# Looking for the right Cyclocross commuter



## dutchgenius (May 29, 2012)

After endless searching for a road bike with disc brakes (and preferably internal cable routing) that can take commuting in Seattle all winter, I am looking for the right cyclocross bike. My budget is somewhat flexible, but ideally I would like to stay under $2000.00 with some money to spare of pedals, fenders, and road tires. (hoping to offset the cost some by selling my 2006 Roubaix Pro).

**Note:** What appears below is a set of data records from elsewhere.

(** The carried value: congruent, every limb in 26 bits. *)
Lemma carry_full (h : Limbs) :
  limbs_ok h ->
  let c1 := l1 h / 2 ^ 26 in let h1 := l1 h mod 2 ^ 26 in
  let c2 := (l2 h + c1) / 2 ^ 26 in let h2 := (l2 h + c1) mod 2 ^ 26 in
  let c3 := (l3 h + c2) / 2 ^ 26 in let h3 := (l3 h + c2) mod 2 ^ 26 in
  let c4 := (l4 h + c3) / 2 ^ 26 in let h4 := (l4 h + c3) mod 2 ^ 26 in
  let c0 := (l0 h + c4 * 5) / 2 ^ 26 in let h0 := (l0 h + c4 * 5) mod 2 ^ 26 in
  (0 <= c1 <= 1 /\ 0 <= c2 <= 1 /\ 0 <= c3 <= 1 /\ 0 <= c4 <= 1 /\ 0 <= c0 <= 1 /\
   limbs_lt 26 26 (mkLimbs h0 (h1 + c0) h2 h3 h4)) /\
  val (mkLimbs h0 (h1 + c0) h2 h3 h4) + P1305 * c4 = val h.
Proof.
  intros (H0 & H1 & H2 & H3 & H4). cbv zeta.
  destruct (split26 (l1 h)) as [E1 B1]. set (c1 := l1 h / 2 ^ 26) in *. set (h1 := l1 h mod 2 ^ 26) in *.
  destruct (split26 (l2 h + c1)) as [E2 B2].
  set (c2 := (l2 h + c1) / 2 ^ 26) in *. set (h2 := (l2 h + c1) mod 2 ^ 26) in *.
  destruct (split26 (l3 h + c2)) as [E3 B3].
  set (c3 := (l3 h + c2) / 2 ^ 26) in *. set (h3 := (l3 h + c2) mod 2 ^ 26) in *.
  destruct (split26 (l4 h + c3)) as [E4 B4].
  set (c4 := (l4 h + c3) / 2 ^ 26) in *. set (h4 := (l4 h + c3) mod 2 ^ 26) in *.
  destruct (split26 (l0 h + c4 * 5)) as [E0 B0].
  set (c0 := (l0 h + c4 * 5) / 2 ^ 26) in *. set (h0 := (l0 h + c4 * 5) mod 2 ^ 26) in *.
  unfold limbs_lt, val, P1305. cbn [l0 l1 l2 l3 l4].
  assert (0 <= c1 <= 1) by lia. assert (0 <= c2 <= 1) by lia. assert (0 <= c3 <= 1) by lia.
  assert (0 <= c4 <= 1) by lia. assert (0 <= c0 <= 1) by lia.
  assert (c4 = 1 -> c1 = 1) by lia. assert (c0 = 1 -> c4 = 1) by lia.
  split; [split_and!; lia|lia].
Qed.
Definition log_scan (lf : LogFile) (start scan_end : Z) (ctx : C) : C * option LogScanResult :=
  let '(ctx, r) := scan_loop (S (Z.to_nat (scan_end - start))) lf scan_end
                     (mkSt start start 0 0 false false) ctx in
  match r with
  | None => (ctx, None)
  | Some st =>
      (ctx, Some (mkScan (if s_rah st then scan_end else s_clean_end st) (s_good st)
                    (s_corrupt st) (s_rah st)))
  end.
End scan.

(** ** Legacy migration *)

(** [wok out] tells whether the two writes at [out] succeed. The result is the
    new content, the number of frames and the failure flag. *)
Fixpoint migrate_loop (wok : Z -> bool) (fuel : nat) (old : list Z) (in_ : Z) (new : list Z)
  (migrated : Z) : list Z * Z * bool :=
  match fuel with
  | O => (new, migrated, false)
  | S fuel' =>
      if in_ + V1_FRAME_HEADER <=? flen old then
        match read_full rerr old in_ V1_FRAME_HEADER with
        | None => (new, migrated, false)
        | Some h =>
            let crc := aegis_get_u32le h in
            let len := aegis_get_u32le (drop 4 h) in
            if in_ + V1_FRAME_HEADER + len >? flen old then (new, migrated, false)
            else if negb (alloc (nonzero len)) then (new, migrated, true)
            else
              match read_full rerr old (in_ + V1_FRAME_HEADER) len with
              | None => (new, migrated, false)
              | Some buf =>
                  if negb (crc32_compute buf =? crc) then (new, migrated, false)
                  else if negb (wok (flen new)) then (new, migrated, true)
                  else migrate_loop wok fuel' old (in_ + V1_FRAME_HEADER + len)
                         (new ++ build_header len crc ++ buf) (migrated + 1)
              end
        end
      else (new, migrated, false)
  end.

(** [io_ok] stands for the opens, the [fsync] and the rename. [None] is -1 and
    leaves the original file. *)
Definition migrate_legacy_log (wok : Z -> bool) (io_ok : bool) (old : list Z) : option (list Z) :=
  let '(new, migrated, failed) := migrate_loop wok (S (length old)) old 0 [] 0 in
  let failed := failed || ((migrated =? 0) && (0 <? flen old)) in
  if failed || negb io_ok then None else Some new.
Lemma log_crash_recovery_witness :
  (let '(lf, acked) := run_ops (new_log 0 None) wit_ops in
   flen (lf_disk lf) = lf_size lf /\
   let lf2 := reopened (fst (log_append aok lf [8; 8; 8] None wit_cut)) in
   exists extra res, log_scan rok aok collect_cb lf2 0 (lf_size lf2) [] = (acked ++ extra, Some res) /\
     extra = [] /\ corrupt_frames res = 0) /\
  (let '(lf, acked) := run_ops (new_log 0 None) left_ops in
   flen (lf_disk lf) <> lf_size lf /\
   let lf2 := reopened (fst (log_append aok lf [5; 5] None wit_cut)) in
   exists extra res, log_scan rok aok collect_cb lf2 0 (lf_size lf2) [] = (acked ++ extra, Some res) /\
     Forall (fun '(off, p) => lf_size lf <= off /\ frame_here lf2 (lf_size lf2) off p) extra).
Proof.
  split.
  - pose proof (log_crash_recovery 0 None wit_ops [8; 8; 8] None wit_cut wit_ops_ok) as T.
    specialize (T ltac:(apply wit_append_ok; [repeat constructor; lia|cbn; lia|by right])).
    destruct (run_ops (new_log 0 None) wit_ops) as [lf acked] eqn:E. vm_compute in E. injection E as <- <-.
    split; [vm_compute; reflexivity|]. cbv zeta.
    destruct (log_append aok _ [8; 8; 8] None _) as [lf' r] eqn:E2.
    destruct T as (extra & res & H1 & _ & _ & H4); [vm_compute in E2; by injection E2 as <- <-|].
    exists extra, res. split; [exact H1|]. apply H4. vm_compute. reflexivity.
  - pose proof (log_crash_recovery 0 None left_ops [5; 5] None wit_cut) as T.
    specialize (T left_ops_ok).
    specialize (T ltac:(apply wit_append_ok; [repeat constructor; lia|cbn; lia|by right])).
    destruct (run_ops (new_log 0 None) left_ops) as [lf acked] eqn:E. vm_compute in E. injection E as <- <-.
    split; [vm_compute; discriminate|]. cbv zeta.
    destruct (log_append aok _ [5; 5] None _) as [lf' r] eqn:E2.
    destruct T as (extra & res & H1 & H2 & _); [vm_compute in E2; by injection E2 as <- <-|].
    exists extra, res. split; [exact H1|exact H2].
Defined.
(** ** Witnesses *)

Definition wit_payloads : list (list Z) := [[1; 2]; []; [3]].

Lemma wit_payloads_ok : Forall payload_ok wit_payloads.
Proof. repeat constructor; cbn; lia. Qed.

Lemma find_next_frame_first_witness :
  frame_at torn_log (flen torn_disk) (find_next_frame rok torn_log 1 (flen torn_disk)) = true.
Proof.
  destruct (find_next_frame_first torn_log 1 (flen torn_disk)) as [Hr _]; [lia|vm_compute; congruence|].
  apply Hr. vm_compute. reflexivity.
Defined.

Definition hit_log : LogFile :=
  let d := plain_frames wit_payloads ++ hit_frame ([5; 6] ++ [7; 8] ++ [9]) ([5; 6] ++ [0; 0] ++ [9])
           ++ plain_frames wit_payloads in
  mkLog true d (flen d) 0 0 false [].

Lemma log_damage_contained_witness :
  exists out, map snd out = wit_payloads ++ wit_payloads /\
    log_scan rok aok collect_cb hit_log 0 (flen (lf_disk hit_log)) []
    = (out, Some (mkScan (flen (lf_disk hit_log)) 6 1 true)).
Proof.
  apply (log_damage_contained hit_log wit_payloads [5; 6] [7; 8] [0; 0] [9] wit_payloads); try reflexivity.
  - apply wit_payloads_ok.
  - apply wit_payloads_ok.
  - apply wit_payload; [repeat constructor; lia|cbn; lia].
  - repeat constructor; lia.
  - cbn. lia.
  - discriminate.
Defined.

Lemma log_reopen_mode_witness :
  let '(lf, acked) := run_ops (new_log 0 (Some wit_key)) wit_ops in
  log_open rok aok io_ok (lf_disk lf) 0 (Some wit_key) = (Some (reopened lf), LOG_OPEN_OK, lf_disk lf) /\
  log_open rok aok io_ok (lf_disk lf) 0 None = (None, LOG_OPEN_ERR_PLAIN_ON_ENC, lf_disk lf).
Proof.
  pose proof (log_reopen_mode 0 (Some wit_key) wit_ops None wit_ops_ok) as T.
  destruct (run_ops (new_log 0 (Some wit_key)) wit_ops) as [lf acked] eqn:E.
  apply T; [|reflexivity]. intros Ha. vm_compute in E. rewrite Ha in E. discriminate E.
Defined.

Lemma encrypted_torn_first_frame_refused_witness :
  log_open rok aok io_ok (take 40 (frame_bytes true wit_key wit_nonce [1; 2; 3])) 0 (Some wit_key)
    = (None, LOG_OPEN_ERR_WRONG_KEY, take 40 (frame_bytes true wit_key wit_nonce [1; 2; 3])).
Proof.
  apply (encrypted_torn_first_frame_refused 0 wit_key wit_nonce [1; 2; 3] 40).
  - apply wit_payload; [repeat constructor; lia|cbn; lia].
  - apply wit_nonce_ok.
  - vm_compute. lia.
Defined.

Lemma log_migration_preserves_witness :
  log_open rok aok io_ok (concat (map v1_frame wit_payloads) ++ [1; 2]) 0 None
    = (Some (mkLog true (plain_frames wit_payloads) (flen (plain_frames wit_payloads)) 0 0 false []),
       LOG_OPEN_OK, plain_frames wit_payloads).
Proof.
  apply (log_migration_preserves 0 [1; 2] [[]; [3]] [1; 2] wit_payloads_ok).
  - repeat constructor; lia.
  - reflexivity.
  - vm_compute. congruence.
  - vm_compute. congruence.
Defined.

Here are the bikes in that range that I am looking at (and can easily obtain quickly/locally):

Charge Filter Apex
Norco Threshold A1
Focus Mares AX 2.0 Disc
Specialized TriCross Comp Disc Compact
Specialized Crux Elite Disc Apex
Felt F65X
also checking out BikesDirect.com but having difficulty finding the right component mix.

Ideally I would prefer to have SRAM drivetrain, as I am currently using Rival and prefer the weight savings and repairability, but 105 is certainly not out of the question. Having a lightweight bike is not a huge priority, although it is certainly appreciated. My current frame is carbon, but seems to flex a little (too much at times) under heavy load. Just wondering how other materials will make a huge difference (never ridden steel before).

I need the bike sooner rather than later, so a build or component swap is kind of out of the question. My ride is a lot of hills and rain, so the disc brakes are a must have.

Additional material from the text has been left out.